What you need to do>
Print exactly the lines below between the line holding "(** Every record" and the line holding "(** The configured", inclusive, and nothing more.
-------- Records for the exercise
(** What justifies a detected event: a conditions record of its location
    with the reading of the event's rule above its threshold. *)
Definition justified
    (snapshot : list (Location.t * EnvironmentalConditions.t))
    (e : DisasterEvent.t) : Prop :=
  exists c,
    In (DisasterEvent.location e, c) snapshot /\
    (raised_by e DisasterType.FLOOD
               (EnvironmentalConditions.water_level c) 150 200 \/
     raised_by e DisasterType.FIRE
               (EnvironmentalConditions.smoke_level c) 300 500 \/
     raised_by e DisasterType.EARTHQUAKE
               (EnvironmentalConditions.seismic_activity c) 5 10).
End RegistryProps.

Module HistoryProps.
Import StoreProps.

Definition is_update (op : Op) : bool :=
  match op with
  | Update => true
  | _ => false
  end.

(** How many of the operations are condition updates. *)
Definition updates_in (ops : list Op) : nat :=
  List.length (filter is_update ops).

(** Every record of the environment has water and smoke levels at most
    [bound]. *)
Definition calm (bound : Q) (self : DisasterEnvironment.t) : Prop :=
  Forall (fun kv => SimulatorProps.levels_below bound (snd kv))
         (DisasterEnvironment.conditions self).

(** The highest level a record can have reached after [n] updates. *)
Definition level_after (n : nat) : Q := 100 + 10 * inject_Z (Z.of_nat n).
End HistoryProps.

Module InjectionProps.
(** The world synthetic injection leaves when it returns: three words
    drawn, one clock reading taken, the call recorded. *)
Definition after_injection (w w' : World) : Prop :=
  drawn w' = (drawn w + 3)%nat /\ entropy w' = entropy w /\
  read w' = S (read w) /\ clock w' = clock w /\
  trace w' = trace w ++ [Called "simulate_random_disaster"].
End InjectionProps.

Module LogProps.
(** The entry [_log_disaster_event] writes for an event. *)
Definition log_entry (e : DisasterEvent.t) : SensorAgent.LogEntry :=
  SensorAgent.mkEntry
    (DisasterEvent.timestamp e)
    (DisasterType.value (DisasterEvent.disaster_type e))
    (SeverityLevel.name (DisasterEvent.severity e))
    (Location.str (DisasterEvent.location e))
    (Location.x (DisasterEvent.location e),
     Location.y (DisasterEvent.location e)).

(** The report [_report_disaster] builds for an event. *)
Definition report_of (sensor : string) (e : DisasterEvent.t) : Report :=
  mkReport "disaster_detected"
    (DisasterType.value (DisasterEvent.disaster_type e))
    (SeverityLevel.name (DisasterEvent.severity e))
    (Location.str (DisasterEvent.location e))
    (Location.x (DisasterEvent.location e),
     Location.y (DisasterEvent.location e))
    (DisasterEvent.timestamp e)
    sensor.

(** The configured recipient, if there is one: a non-empty string. *)
Definition recipient (agent : SensorAgent.t) : option string :=
  match SensorAgent.coordinator_jid agent with
  | Some (String c s) => Some (String c s)
  | _ => None
  end.

(** One report per event, in order, to the recipient if there is one. *)
Definition reports_for (agent : SensorAgent.t)
    (evs : list DisasterEvent.t) : list Effect :=
  match recipient agent with
  | Some to => map (fun e => Sent to (report_of (SensorAgent.jid agent) e)) evs
  | None => []
  end.

Definition is_sent (e : Effect) : bool :=
  match e with
  | Sent _ _ => true
  | Called _ => false
  end.

(** The reports of a trace, in order. *)
Definition sent (tr : list Effect) : list Effect := filter is_sent tr.

Definition same_configuration (agent agent' : SensorAgent.t) : Prop :=
  SensorAgent.jid agent' = SensorAgent.jid agent /\
  SensorAgent.num_locations agent' = SensorAgent.num_locations agent /\
  SensorAgent.monitoring_interval agent'
  = SensorAgent.monitoring_interval agent /\
  SensorAgent.coordinator_jid agent' = SensorAgent.coordinator_jid agent /\
  SensorAgent.simulate_disasters agent'
  = SensorAgent.simulate_disasters agent.

(** [agent'] is [agent] after the events [added] were stored and logged:
    both lists of the store and the event log grew by them, in order, and
    the configuration and the locations are as before. *)
Definition grown (agent agent' : SensorAgent.t)
    (added : list DisasterEvent.t) : Prop :=
  same_configuration agent agent' /\
  DisasterEnvironment.locations (SensorAgent.environment agent')
  = DisasterEnvironment.locations (SensorAgent.environment agent) /\
  DisasterEnvironment.active_disasters (SensorAgent.environment agent')
  = DisasterEnvironment.active_disasters (SensorAgent.environment agent)
    ++ added /\
  DisasterEnvironment.event_history (SensorAgent.environment agent')
  = DisasterEnvironment.event_history (SensorAgent.environment agent)
    ++ added /\
  SensorAgent.detected_events agent'
  = SensorAgent.detected_events agent ++ map log_entry added.

(** The gate of the stimulus, for an agent and a world at that point. *)
Definition gate_open (agent : SensorAgent.t) (w : World) : Prop :=
  SensorAgent.simulate_disasters agent = true /\
  (TickProps.active_count agent < 3)%nat /\ next_draw w < 1 # 10.

Definition gate_closed (agent : SensorAgent.t) (w : World) : Prop :=
  SensorAgent.simulate_disasters agent = false \/
  (3 <= TickProps.active_count agent)%nat \/ 1 # 10 <= next_draw w.
End LogProps.

Module EdgeSamples.
(** An agent with stimulus mode on whose environment has no location, as
    construction with a count of zero leaves it. *)
Definition bare_agent : SensorAgent.t :=
  SensorAgent.mk "sensor" 0 5 None true (DisasterEnvironment.mk [] [] [] []) [].
End EdgeSamples.

Module RunProps.
(** [n] ticks in a row; a tick that raises ends the series. *)
Fixpoint ticks (n : nat) (agent : SensorAgent.t) : M SensorAgent.t :=
  match n with
  | O => ret agent
  | S k => agent <- EnvironmentMonitoringBehaviour.run agent ;; ticks k agent
  end.

(** Coordinates inside the square the locations are drawn from. *)
Definition in_square (l : Location.t) : Prop :=
  (0 <= Location.x l <= 100) /\ (0 <= Location.y l <= 100).
End RunProps.

Module SilentProps.
(** The world after the clock was read once, as at the start of a tick. *)
Definition after_now (w : World) : World :=
  mkWorld (entropy w) (drawn w) (clock w) (S (read w)) (trace w).

(** The agent after [_log_disaster_event] ran on each of [evs] in turn. *)
Definition logged_all (agent : SensorAgent.t) (evs : list DisasterEvent.t)
  : SensorAgent.t :=
  fold_left EnvironmentMonitoringBehaviour._log_disaster_event evs agent.

(** The new entries of a trace are calls of environment methods only. *)
Definition only_calls (tr tr' : list Effect) : Prop :=
  exists methods, tr' = tr ++ map Called methods.
End SilentProps.

(* ------------------------------------------------------------------ *)
(** ** Running the monad *)

Lemma bind_ok {A B} (m : M A) (k : A -> M B) (w w' : World) (a : A) :
  m w = (Ok a, w') -> bind m k w = k a w'.
Proof. intros E. unfold bind. now rewrite E. Qed.

Lemma bind_raise {A B} (m : M A) (k : A -> M B) (w w' : World) (e : PyExn) :
  m w = (Raise e, w') -> bind m k w = (Raise e, w').
Proof. intros E. unfold bind. now rewrite E. Qed.

Lemma random_eq (w : World) : random w = (Ok (next_draw w), advance w).
Proof. reflexivity. Qed.

Lemma uniform_eq (a b : Q) (w : World) :
  uniform a b w = (Ok (a + (b - a) * next_draw w), advance w).
Proof. reflexivity. Qed.

Lemma emit_eq (e : Effect) (w : World) : emit e w = (Ok tt, logged e w).
Proof. reflexivity. Qed.

(** A draw is a multiple of 2^-53, and no such multiple lies between one
    tenth and the double the literal [0.1] stands for. *)
Lemma draw_below_tenth (w : World) :
  next_draw w < float_0_1 <-> next_draw w < 1 # 10.
Proof.
  unfold next_draw, float_0_1, Qlt. cbn [Qnum Qden].
  pose proof (N.mod_lt (entropy w (drawn w)) (2 ^ 53)) as B.
  set (k := (entropy w (drawn w) mod 2 ^ 53)%N) in *.
  change (Z.pos (2 ^ 53)) with 9007199254740992%Z.
  lia.
Qed.

Lemma trace_advance (w : World) : trace (advance w) = trace w.
Proof. reflexivity. Qed.

(* ------------------------------------------------------------------ *)
(** ** Comparisons and clamping *)

Lemma Qltb_lt (a b : Q) : Qltb a b = true <-> a < b.
Proof.
  unfold Qltb. rewrite negb_true_iff, <- not_true_iff_false, Qle_bool_iff.
  split; [apply Qnot_le_lt | apply Qlt_not_le].
Qed.

Lemma Qltb_ge (a b : Q) : Qltb a b = false <-> b <= a.
Proof.
  unfold Qltb. rewrite negb_false_iff. apply Qle_bool_iff.
Qed.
----------------
Solution for this task>
(** Every record of the environment has water and smoke levels at most
    [bound]. *)
Definition calm (bound : Q) (self : DisasterEnvironment.t) : Prop :=
  Forall (fun kv => SimulatorProps.levels_below bound (snd kv))
         (DisasterEnvironment.conditions self).

(** The highest level a record can have reached after [n] updates. *)
Definition level_after (n : nat) : Q := 100 + 10 * inject_Z (Z.of_nat n).
End HistoryProps.

Module InjectionProps.
(** The world synthetic injection leaves when it returns: three words
    drawn, one clock reading taken, the call recorded. *)
Definition after_injection (w w' : World) : Prop :=
  drawn w' = (drawn w + 3)%nat /\ entropy w' = entropy w /\
  read w' = S (read w) /\ clock w' = clock w /\
  trace w' = trace w ++ [Called "simulate_random_disaster"].
End InjectionProps.

Module LogProps.
(** The entry [_log_disaster_event] writes for an event. *)
Definition log_entry (e : DisasterEvent.t) : SensorAgent.LogEntry :=
  SensorAgent.mkEntry
    (DisasterEvent.timestamp e)
    (DisasterType.value (DisasterEvent.disaster_type e))
    (SeverityLevel.name (DisasterEvent.severity e))
    (Location.str (DisasterEvent.location e))
    (Location.x (DisasterEvent.location e),
     Location.y (DisasterEvent.location e)).

(** The report [_report_disaster] builds for an event. *)
Definition report_of (sensor : string) (e : DisasterEvent.t) : Report :=
  mkReport "disaster_detected"
    (DisasterType.value (DisasterEvent.disaster_type e))
    (SeverityLevel.name (DisasterEvent.severity e))
    (Location.str (DisasterEvent.location e))
    (Location.x (DisasterEvent.location e),
     Location.y (DisasterEvent.location e))
    (DisasterEvent.timestamp e)
    sensor.

(** The configured recipient, if there is one: a non-empty string. *)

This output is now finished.